The compiler's dependency analysis transforms a DO loop into a parallelizable task. The compiler may restructure the loop to split out unparallelizable sections that will run serially. It then distributes the work evenly over the available processors. Each processor executes a different chunk of iterations.
For example, with four CPUs and a parallelized loop with 1000 iterations:
Processor 1 executing iterations |
1 |
through |
250 |
Processor 2 executing iterations |
251 |
through |
500 |
Processor 3 executing iterations |
501 |
through |
750 |
Processor 4 executing iterations |
751 |
through |
1000 |
Only loops that do not depend on the order in which the computations are performed can be successfully parallelized.
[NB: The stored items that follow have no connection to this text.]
Lemma row_pool_laws : users_table_laws plain_hash plain_verify.
Proof.
  split.
  - intros password h [= <-]. unfold plain_verify. by rewrite String.eqb_refl.
  - intros pool timestamps email h role insert by_email login db n db' driver Hins _ _ Hexec Hlogin. subst driver.
    unfold build_insert_user in Hins. destruct (_ || _); [done|].
    injection Hins as <-. cbn in Hexec. injection Hexec as _ <-.
    injection Hlogin as <-.
    eexists. cbn [fetch_optional_json row_pool find_first].
    rewrite bool_decide_eq_true_2 by done. split_and!; reflexivity.
Qed.

Lemma registration_grants_requested_role_witness :
  (∃ user_id user_email, create_jwt_token (λ _ _ _, Ok "tok") 1000 user_id (Some "user") sample_jwt
     "id-1" user_email = Ok "tok") ∧
  ∃ user_id, handle_login {["main" := PoolSqlite 0]} (λ _ _ _, Ok "tok") plain_verify 2000 "id-2"
      sample_config {| lr_email := "a@b.c"; lr_password := "secret" |}
      [VObject [("email", VString "a@b.c"); ("id", json_int 1); ("password_hash", VString "h:secret");
                ("role", VString "admin")]]
    = create_jwt_token (λ _ _ _, Ok "tok") 2000 user_id (Some "admin") sample_jwt "id-2" "a@b.c".
Proof.
  refine (registration_grants_requested_role {["main" := PoolSqlite 0]} (λ _ _ _, Ok "tok") plain_hash
    plain_verify 1000 2000 "id-1" "id-2" sample_config _ sample_jwt "a@b.c" "secret" "admin" [] _ "tok"
    row_pool_laws _ _ _ _); vm_compute; reflexivity.
Defined.
(* ===== verification/Revocation.v ===== *)
(** * The store of revoked tokens

    The database-backed store of src/src/server/state.rs, the choice between
    it and the in-memory store of [Credentials], and the start-up of
    src/src/main.rs that makes it. A store that is kept in a database is the
    pool and the table it uses; its contents are rows of the database. *)

From S2P Require Import Prelude RustStr Json Config Errors SqlHelpers Statements Pool Migration Credentials.
Local Open Scope stdpp_scope.

(** Source: server/state.rs [DatabaseRevocationStore] *)
Record DatabaseRevocationStore := { drs_pool : DatabasePool; drs_table_name : string }.

(** The contents of the in-memory store are shared by its clones, so they are
    part of the server's state.
    Source: server/state.rs [RevocationStoreImpl] *)
Inductive RevocationStoreImpl :=
| InMemory (store : InMemoryRevocationStore)
| Database (store : DatabaseRevocationStore).

(** [Instant::now()] and [Utc::now()], in nanoseconds. *)
Record clocks := { instant_now : Z; utc_now : Z }.

Section stores.
Context {DB : Type} `{!Pool DB}.
(** [DateTime::to_rfc3339]. *)
Context (to_rfc3339 : Z → string).

(** Any answer but a row counts as not revoked, an error too.
    Source: server/state.rs [DatabaseRevocationStore::is_revoked_db] *)
Definition is_revoked_db (store : DatabaseRevocationStore) (jti : string) (db : DB) : bool :=
  let built := build_revoke_check (drs_table_name store) (pool_driver (drs_pool store)) (VString jti) in
  match fetch_optional_json (drs_pool store) (bq_sql built) (bq_params built) db with
  | Ok (Some _) => true
  | _ => false
  end.

(** Source: server/state.rs [DatabaseRevocationStore::revoke_db] *)
Definition revoke_db (now : clocks) (store : DatabaseRevocationStore) (jti : string) (expires_at : Z)
    (db : DB) : DB * result AppError () :=
  let expires_at_utc := (utc_now now + Z.max 0 (expires_at - instant_now now))%Z in
  match build_revoke_insert (drs_table_name store) jti (to_rfc3339 (utc_now now))
          (to_rfc3339 expires_at_utc) (pool_driver (drs_pool store)) with
  | Err e => (db, Err e)
  | Ok built =>
      match execute_with_params (drs_pool store) (bq_sql built) (bq_params built) db with
      | Err e => (db, Err e)
      | Ok (_, db) => (db, Ok tt)
      end
  end.

(** Source: server/state.rs [DatabaseRevocationStore::cleanup_expired] *)
Definition cleanup_expired_db (store : DatabaseRevocationStore) (db : DB) : DB * result AppError () :=
  run_raw id (drs_pool store)
    (bq_sql (build_revoke_cleanup (drs_table_name store) (pool_driver (drs_pool store)))) db.

(** The outcome of a revocation is dropped, an error too.
    Source: server/state.rs:154-163 [DatabaseRevocationStore (RevocationStoreBackend)] *)
Definition database_revocation (now : clocks) : RevocationStoreBackend (DatabaseRevocationStore * DB) := {|
  is_revoked jti s := is_revoked_db s.1 jti s.2;
  revoke jti expires_at s := (s.1, (revoke_db now s.1 jti expires_at s.2).1);
|}.

(** Source: server/state.rs:186-202 [RevocationStoreImpl (RevocationStoreBackend)] *)
Definition revocation_store_impl (now : clocks) : RevocationStoreBackend (RevocationStoreImpl * DB) := {|
  is_revoked jti s :=
    match s.1 with
    | InMemory store => is_revoked jti store
    | Database store => @is_revoked _ (database_revocation now) jti (store, s.2)
    end;
  revoke jti expires_at s :=
    match s.1 with
    | InMemory store => (InMemory (revoke jti expires_at store), s.2)
    | Database store =>
        let s' := @revoke _ (database_revocation now) jti expires_at (store, s.2) in
        (Database s'.1, s'.2)
    end;
|}.

(** Source: server/state.rs [RevocationStoreImpl::cleanup_expired] *)
Definition cleanup_expired_store (store : RevocationStoreImpl) (db : DB) : DB * result AppError () :=
  match store with
  | Database store => cleanup_expired_db store db
  | InMemory _ => (db, Ok tt)
  end.

(** The store of a server that has databases.
    Source: main.rs:223-255 [main (revocation store)] *)
Definition start_revocation_store (iter : ∀ A : Type, gmap string A → list (string * A))
    (revocation_config : option JwtRevocationConfig) (pools : gmap string DatabasePool) (db : DB)
  : DB * result AppError (option RevocationStoreImpl) :=
  match revocation_config with
  | None => (db, Ok None)
  | Some rev_config =>
      match jrc_store rev_config with
      | StoreInMemory => (db, Ok (Some (InMemory {| revoked := ∅ |})))
      | StoreDatabase =>
          and_then (create_revocation_tables iter pools db) (λ _ db,
            (db, Ok match iter _ pools with
                    | (_, pool) :: _ =>
                        Some (Database {| drs_pool := pool;
                          drs_table_name := default "token_blacklist" (jrc_db_table rev_config) |})
                    | [] => None
                    end))
      end
  end.
End stores.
The compiler's dependency analysis rejects loops with inherent data dependencies. If it cannot fully determine the data flow in a loop, the compiler acts conservatively and does not parallelize. Also, it may choose not to parallelize a loop if it determines the performance gain does not justify the overhead.
Note that the compiler always chooses to parallelize loops using a chunk distribution--simply dividing the work in the loop into equal blocks of iterations. Other distribution schemes may be specified using explicit parallelization directives described later in this chapter.
A few definitions, from the point of view of automatic parallelization, are needed:
An array is a variable that is declared with at least one dimension.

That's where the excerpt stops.